Photo Copyright Sandra A. Gutierrez, 2015; All Rights Reserved.
As I look back on these past twelve months, my heart fills with gratitude. It is hard not to be thankful for a year that saw the birth of two very well-received cookbooks, countless trips where I met so many of you, and many sold-out cooking classes filled with amazing students. A year in which my first online class launched and that brought forth myriad interviews on television, radio, and print. For all of this I thank you from the bottom of my heart: for coming along on this adventure with me, for welcoming me into your kitchens, and for letting me pull up a virtual chair to your tables.
Looking forward to a new year with a blank slate waiting to be written on is always exciting. I’m not one for making many resolutions. Rather, I prefer to make lists of goals. The idea of making promises with so much of an unknown is not something I feel comfortable doing any more. Rather, I prefer to plan, to set targets, and to visualize objectives. It seems a bit more humble and enables me to remain honest.
Among my intentions is one to become more engaged with you through social media. For this reason, I’d like to invite you to join me on Instagram, Pinterest, Twitter, and Facebook. You’ll find all of the thumbnails for these under my photo on the Home page of this site; simply click on those to follow me, to meet my friends, colleagues, and people I admire.
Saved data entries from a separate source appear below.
(** [repr] is one to one on bytes. *)
Lemma bytes_repr_inj (a b : pybytes) : bytes_repr a = bytes_repr b -> a = b.
Proof.
  unfold bytes_repr. intros H.
  injection H as Hq H. rewrite <- Hq in H.
  apply app_inv_tail in H.
  apply map_b2z_inj.
  apply (bytes_repr_chars_inj _ (repr_quote_cases (map b2z a)));
    auto using map_b2z_range.
Qed.

Lemma printable_ascii_app (a b : pystr) :
  printable_ascii a -> printable_ascii b -> printable_ascii (a ++ b).
Proof. intros Ha Hb. apply Forall_app. now split. Qed.

Lemma bytes_repr_printable (raw : pybytes) : printable_ascii (bytes_repr raw).
Proof.
  unfold bytes_repr.
  pose proof (repr_quote_cases (map b2z raw)) as Hq.
  pose proof (map_b2z_range raw) as Hr.
  set (q := repr_quote (map b2z raw)) in *. clearbody q.
  constructor; [lia|]. constructor; [lia|].
  apply printable_ascii_app; [|repeat constructor; lia].
  induction Hr as [|c l Hc Hl IH]; cbn [flat_map]; [constructor|].
  apply printable_ascii_app; [|assumption].
  now apply bytes_repr_char_printable.
Qed.

Lemma escape_char_printable (c : Z) : 32 <= c <= 126 -> printable_ascii (escape_char c).
Proof.
  intros Hc. unfold escape_char.
  repeat match goal with
         | |- context [if ?x =? ?y then _ else _] =>
             destruct (Z.eqb_spec x y); [repeat constructor; lia|]
         end.
  rewrite in_range_false by lia. repeat constructor; lia.
Qed.

Lemma encode_basestring_printable (s : pystr) :
  printable_ascii s -> printable_ascii (encode_basestring s).
Proof.
  intros Hs. unfold encode_basestring, QUOTE.
  constructor; [lia|]. apply printable_ascii_app; [|repeat constructor; lia].
  induction Hs as [|c l Hc Hl IH]; cbn [flat_map]; [constructor|].
  apply printable_ascii_app; [|assumption]. now apply escape_char_printable.
Qed.

Section Fields.
Context {RT : PyRuntime}.

Lemma json_loads_str_encode_basestring (s : pystr) :
  json_loads_str (encode_basestring s) = Ok (PStr s).
Proof.
  destruct (reads_back_Str 0 s) as [Hstart Hv].
  specialize (Hv [] recursion_room eq_refl (Nat.le_0_l _)).
  rewrite List.app_nil_r in Hv.
  unfold json_loads_str, decode.
  rewrite (skip_whitespace_value_start _ Hstart), Hv.
  reflexivity.
Qed.

Lemma encode_basestring_inj (a b : pystr) :
  encode_basestring a = encode_basestring b -> a = b.
Proof.
  intros H. pose proof (json_loads_str_encode_basestring a) as Ha.
  rewrite H, json_loads_str_encode_basestring in Ha. now injection Ha.
Qed.

(** X9. The [body] field of a text reads back: for a body decoded as text,
    the serialization is the JSON string of the text, and [json.loads] of
    that field is the text. *)
Theorem text_field_reads_back (text : pystr) (lg : Logger) :
  exists field,
    serialize_body (PStr text) lg = (Ok field, lg)
    /\ json_loads_str field = Ok (PStr text).
Proof.
  exists (encode_basestring text). split; [reflexivity|].
  apply json_loads_str_encode_basestring.
Qed.

Lemma flat_map_escape_char_plain (text : pystr) :
  Forall (fun c => 32 <= c /\ c <> 34 /\ c <> 92) text ->
  flat_map escape_char text = text.
Proof.
  induction 1 as [|c text (Hc & Hq & Hb) _ IH]; cbn [flat_map]; [reflexivity|].
  rewrite IH. unfold escape_char.
  repeat match goal with
         | |- context [if ?x =? ?y then _ else _] =>
             destruct (Z.eqb_spec x y); [lia|]
         end.
  now rewrite in_range_false by lia.
Qed.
Also, I look forward to reading your comments on this blog, so please feel free to leave yours below my posts. I’d like to find out what kinds of recipes you’d like me to share with you, which ingredients you’re looking forward to cooking with in 2016, and what new Latin flavors intrigue you the most. Would you like to learn to make a homemade version of Peruvian rotisserie chicken, or are you more interested in discovering how to bake Chilean desserts? Are you one who longs for quick and easy meals with Latin flair for weekday meals, or do you pine for slow cooked recipes for leisurely weekends? Let’s talk about it. Together, we can continue to discover Latin American food, one dish at a time.
So as we say goodbye to the old year and welcome the New Year, I leave you with a simple yet modern take on ceviche. This one is made with purple hull peas (members of the vigna unguiculata family), which like any member of the black-eyed peas (or cowpeas) are considered lucky to eat at the start of each year. You may substitute any kind of southern pea or bean in this recipe.
I also invite you to check out my friend, celebrity chef and author Virginia Willis’ website for two great recipes for Hoppin’ John, traditionally enjoyed on New Year's Day in the South.
I wish you all a beautiful 2016 filled with joy, peace, and wonderful recipes.
1 pound fresh/frozen purple-eyed or black-eyed peas
¾ cup lime juice
½ cup minced white onion
½ cup minced Italian parsley
2-3 teaspoons ají amarillo paste* (to taste)
2 teaspoons fine sea salt, or to taste
½ teaspoon freshly ground black pepper
Place the peas in a large pot; cover them with cold water and set the pot over medium-high heat. Bring the water to a rolling boil and skim off the foam that rises to the surface. Cover, lower the heat, and simmer the peas for 40-45 minutes or until they are fork tender (longer for beans, about 1 to 1 ½ hours). In a large bowl, combine the peas, lime juice, onion, parsley, ají amarillo paste, salt, and pepper; stir to combine well. Cover and refrigerate for at least 2 hours, or up to overnight. Serve in bowls.
*Note: Ají amarillo (capsicum baccatum) is a Peruvian yellow pepper known also as ají limón; its flavor is very fruity and it has a medium heat level. You can find the paste in many Latin grocery stores and online. In lieu of this paste, substitute with a few splashes of your favorite hot sauce (add a little at a time so as not too make it too spicy-hot).